In a blog post updated this morning, Meta’s Transparency Center says it initially left the content up but then removed it upon further review. Meta says the original choice to leave the post up was “in error.” Meta directed us to its blog posted when reached for comment.

So why is the Oversight Board looking into the meme if it’s already been scrubbed from the platform? Like many cases the Board takes on, the specific post in question functions as stand-in for larger content moderation issues looming over Facebook and Instagram. In this case, Meta’s response to Nazi Squidward speaks to a larger issue of appeals “questioning the way Meta enforced its prohibition on Holocaust denial.” Policy changes sparked by Nazi Squidward could lead to larger changes in how Facebook and Instagram handles and responds to potential hate speech content.

The Board is accepting public comments on a number of issues related to the case, including the challenges of relying on automatic systems to accurately detect and remove hate speech content. Similarly, the board is also interested in comments addressing best practices for preventing automated systems from mistakenly removing content that could be satire or another form of accepted speech.
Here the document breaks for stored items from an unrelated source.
Lemma schedule_kind_ok sch :
  (schedule_to_row_fields sch).1.1.1 ∈ ["at"; "every"; "cron"].
Proof. destruct sch; simpl; set_solver. Qed.

Lemma edit_writes_ok job req job' job'' :
  edit_job job req = Ok job' → writes_ok (build_update_params job'' req).
Proof.
  intros He t r. unfold build_update_params.
  pose proof (schedule_kind_ok (CronJob.schedule job'')) as Hk.
  destruct (schedule_to_row_fields (CronJob.schedule job'')) as [[[kind v] tz] d]. simpl in Hk.
  unfold row_ok. simpl. rewrite !andb_true_iff. intros [[[Hsk Hem] Hcb] Hls].
  split_and!; [..|done|done].
  - destruct (bool_decide (is_Some _)); simpl; [by apply bool_decide_eq_true_2|done].
  - destruct (UpdateCronJobRequest.execution_mode req) as [m|] eqn:Em; simpl; [|done].
    apply bool_decide_eq_true_2. unfold edit_job in He.
    destruct (match UpdateCronJobRequest.schedule req with Some _ => _ | None => _ end); [|done].
    cbn [res_bind] in He. rewrite Em in He.
    destruct (parse_execution_mode (Some m)) as [x|] eqn:Ex; [|done]. by eapply parse_mode_ok.
Qed.

Lemma edit_job_fields job req job' :
  edit_job job req = Ok job' →
  CronJob.id job' = CronJob.id job ∧
  CronJob.enabled job' = default (CronJob.enabled job) (UpdateCronJobRequest.enabled req) ∧
  CronJob.next_run_at job' = CronJob.next_run_at job.
Proof.
  unfold edit_job.
  destruct (match UpdateCronJobRequest.schedule req with Some _ => _ | None => _ end); [|done].
  cbn [res_bind].
  destruct (match UpdateCronJobRequest.execution_mode req with Some _ => _ | None => _ end); [|done].
  cbn [res_bind].
  destruct (match UpdateCronJobRequest.agent_config req with Some _ => _ | None => _ end); [|done].
  by intros [= <-].
Qed.

Lemma bind_if_needed_run job s :
  ∃ s', bind_existing_conversation_if_needed job s = (s', Ok tt) ∧ store s' = store s ∧
    handles s' = handles s ∧ busy s' = busy s.
Proof. unfold bind_existing_conversation_if_needed. case_match; eexists; by split_and!. Qed.

Lemma get_job_run k s :
  get_job k s = (s, match List.find (is_job k) (jobs s) with
                    | None => Err (CronError.JobNotFound k)
                    | Some row => cron_job_from_row row
                    end).
Proof.
  unfold get_job. rewrite (st_bind_ok _ _ _ _ _ (repo_read _ s _ (get_by_id_spec k _))). fold (jobs s).
  unfold st_bind, st_lift. by destruct (List.find _ _).
Qed.

(** The end of a method that files its job: bind, schedule, announce. *)
Lemma file_run job e s :
  ∃ s', (do! bind_existing_conversation_if_needed job in
         do! timers (schedule_job job) in do! say e in st_ret job) s = (s', Ok job) ∧
    store s' = store s ∧ handles s' = schedule_job job (handles s) ∧ busy s' = busy s.
Proof.
  destruct (bind_if_needed_run job s) as (s1 & Hb & Hst & Hh & Hbu).
  rewrite (st_bind_ok _ _ _ _ _ Hb). eexists. split; [reflexivity|]. simpl. by rewrite Hh.
Qed.

Lemma file_job C job e s :
  inv (or_job C (CronJob.id job)) [] s →
  rows_of (CronJob.id job) (λ r, due r → is_Some (timer_of job)) s →
  inv C [] (fst ((do! bind_existing_conversation_if_needed job in
                  do! timers (schedule_job job) in do! say e in st_ret job) s)).
Proof.
  intros Hi Hr. destruct (file_run job e s) as (s' & -> & Hst & Hh & _). cbn [fst].
  apply (inv_close C (CronJob.id job)).
  - apply (inv_same _ [] s); [|by unfold jobs; rewrite Hst| |done].
    + unfold svc_ok, jobs. rewrite Hst. exact (inv_ok _ _ _ Hi).
    + intros k'. destruct (decide (k' = CronJob.id job)) as [->|Hne]; [by left; right|].
      right. simpl. rewrite Hh. by apply schedule_other.
  - intros row Hin Hk Hd. unfold jobs in Hin. simpl in Hin. rewrite Hst in Hin.
    destruct (Hr row Hin Hk Hd) as [t Ht]. exists t. simpl.
    rewrite Hh, schedule_job_lookup, decide_True by done. split; [done|]. by eapply timer_of_live.
Qed.

(** Does an edit recompute the next run? *)
Definition reschedules (req : UpdateCronJobRequest.t) : bool :=
  bool_decide (is_Some (UpdateCronJobRequest.schedule req)) ||
  bool_decide (is_Some (UpdateCronJobRequest.enabled req)).

(** An accepted edit of a stored job. *)
Lemma update_job_run k req s row job job1 :
  svc_ok s → List.find (is_job k) (jobs s) = Some row → cron_job_from_row row = Ok job →
  edit_job job req = Ok job1 →
  ∃ s' next t, let job2 := CronJob.with_times next t job1 in
    update_job k req s = (s', Ok job2) ∧ svc_ok s' ∧
    (∃ t', jobs s' = updated t' k (build_update_params job2 req) (jobs s)) ∧
    handles s' = schedule_job job2 (handles s) ∧ busy s' = busy s ∧
    (if reschedules req then ∃ t0, next = compute_next_run (CronJob.schedule job1) t0
     else next = CronJob.next_run_at job).
Proof.
  intros Hok Hf Hj He. destruct (edit_job_fields _ _ _ He) as (_ & _ & Hnx1).
  assert (Hn : ∃ s1 next, (if reschedules req
        then (let! t := now in st_ret (compute_next_run (CronJob.schedule job1) t))
        else st_ret (CronJob.next_run_at job1)) s = (s1, Ok next) ∧
      jobs s1 = jobs s ∧ handles s1 = handles s ∧ busy s1 = busy s ∧ svc_ok s1 ∧
      (if reschedules req then ∃ t0, next = compute_next_run (CronJob.schedule job1) t0
       else next = CronJob.next_run_at job)).
  { destruct (reschedules req); do 2 eexists; (split; [reflexivity|]); split_and!; try done. by eexists. }
  destruct Hn as (s1 & next & Hn & Hj1 & Hh1 & Hb1 & Hok1 & Hnext).
  set (t := time_at (st_ticks (store s1))). set (job2 := CronJob.with_times next t job1).
  destruct (update_row_run k (build_update_params job2 req) (ticked s1))
    as (s2 & Hu & Hok2 & Hj2 & Hh2 & Hb2 & _); [done|by eapply edit_writes_ok|].
  rewrite bool_decide_eq_true_2, orb_true_r in Hu.
  2: { change (jobs (ticked s1)) with (jobs s1). rewrite Hj1. apply find_job in Hf as [Hin <-].
       apply elem_of_map. by exists row. }
  destruct (file_run job2 (CronEventEmitter.job_updated (cron_job_to_response job2)) s2)
    as (s3 & Hr3 & Hst3 & Hh3 & Hb3).
  exists s3, next, t. split_and!.
  - unfold update_job, st_bind at 1. rewrite get_job_run, Hf, Hj.
    unfold st_bind at 1, st_lift at 1. rewrite He. fold (reschedules req).
    rewrite (st_bind_ok _ _ _ _ _ Hn), now_step. cbv zeta. by rewrite (st_bind_ok _ _ _ _ _ Hu).
  - unfold svc_ok, jobs. by rewrite Hst3.
  - eexists. unfold jobs at 1. rewrite Hst3. rewrite <- Hj1. exact Hj2.
  - rewrite Hh3, Hh2. simpl. by rewrite Hh1.
  - rewrite Hb3, Hb2. exact Hb1.
  - exact Hnext.
Qed.

(** The flags [update] writes for an edit. *)
Lemma build_params_flags job req :
  UpdateCronJobParams.enabled (build_update_params job req) = UpdateCronJobRequest.enabled req ∧
  UpdateCronJobParams.next_run_at (build_update_params job req) =
    if reschedules req then Some (CronJob.next_run_at job) else None.
Proof. unfold build_update_params. by destruct (schedule_to_row_fields _) as [[[? ?] ?] ?]. Qed.

Lemma preserves_update_job C k req : preserves (inv C []) (update_job k req).
Proof.
  intros s Hi.
  destruct (List.find (is_job k) (jobs s)) as [row|] eqn:Hf.
  2: { unfold update_job, st_bind at 1. by rewrite get_job_run, Hf. }
  destruct (cron_job_from_row row) as [job|e] eqn:Hj.
  2: { unfold update_job, st_bind at 1. by rewrite get_job_run, Hf, Hj. }
  destruct (edit_job job req) as [job1|e] eqn:He.
  2: { unfold update_job, st_bind at 1. rewrite get_job_run, Hf, Hj. unfold st_bind at 1, st_lift at 1. by rewrite He. }
  destruct (update_job_run k req s row job job1 (inv_ok _ _ _ Hi) Hf Hj He)
    as (s' & next & t & Hu & Hok' & [t' Hj'] & Hh & _ & Hnext).
  set (job2 := CronJob.with_times next t job1) in *. rewrite Hu. simpl fst.
  destruct (find_job _ _ _ Hf) as [Hin Hid].
  destruct (from_row_fields _ _ Hj) as (Hjid & Hjen & Hjnx & _).
  destruct (edit_job_fields _ _ _ He) as (Hid1 & Hen1 & Hnx1).
  assert (Hk : CronJob.id job2 = k) by (simpl; congruence).
  apply (inv_close C k).
  - apply (inv_updated _ [] k _ s s' (or_intror eq_refl) (no_rows _) Hok' (ex_intro _ _ Hj')).
    + intros k'. destruct (decide (k' = k)) as [->|Hne]; [by left; right|]. right.
      rewrite Hh. apply schedule_other. by rewrite Hk.
    + by apply inv_open.
  - intros r Hr Hrk (Hre & [n Hrn] & _).
    destruct (rows_of_updated k _ s s' _ Hj' r Hr Hrk) as (r0 & Hr0 & Hr0k & Hen & Hnx).
    assert (r0 = row) as -> by (eapply same_id_row; [apply Hi|done|done|congruence]).
    destruct (build_params_flags job2 req) as [Hpe Hpn]. rewrite Hpe in Hen. rewrite Hpn in Hnx.
    unfold live. rewrite Hh, schedule_job_lookup, decide_True by done.
    destruct (timer_of_next job2 n) as [tm Htm].
    + change (CronJob.enabled job2) with (CronJob.enabled job1). congruence.
    + change (CronJob.next_run_at job2) with next in *.
      destruct (reschedules req); simpl in Hnx; congruence.
    + exists tm. split; [done|]. by eapply timer_of_live.
Qed.

Lemma new_row_ok (job : CronJob.t) : row_ok (cron_job_to_row job) = true.
Proof.
  unfold cron_job_to_row. pose proof (schedule_kind_ok (CronJob.schedule job)) as Hk.
  destruct (schedule_to_row_fields (CronJob.schedule job)) as [[[kind v] tz] d].
  unfold row_ok. simpl in *. rewrite bool_decide_eq_true_2 by done.
  destruct (CronJob.execution_mode job), (CronJob.created_by job); simpl;
    (destruct (CronJob.last_status job) as [[]|]; done).
Qed.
Members of the Oversight Board say they will review the comments over the next few weeks and then submit policy recommendations to Meta. And while Meta has to respond to the Oversight Board within 60 days of their decision, their policy recommendations are non-binding, meaning Meta can simply choose to reject them if they wish. That’s precisely what happened earlier this week, when Meta announced it would not accept the Oversight Board’s recommendation to immediately suspend the Facebook and Instagram accounts of Ex-Cambodian Prime Minister Hun Sen.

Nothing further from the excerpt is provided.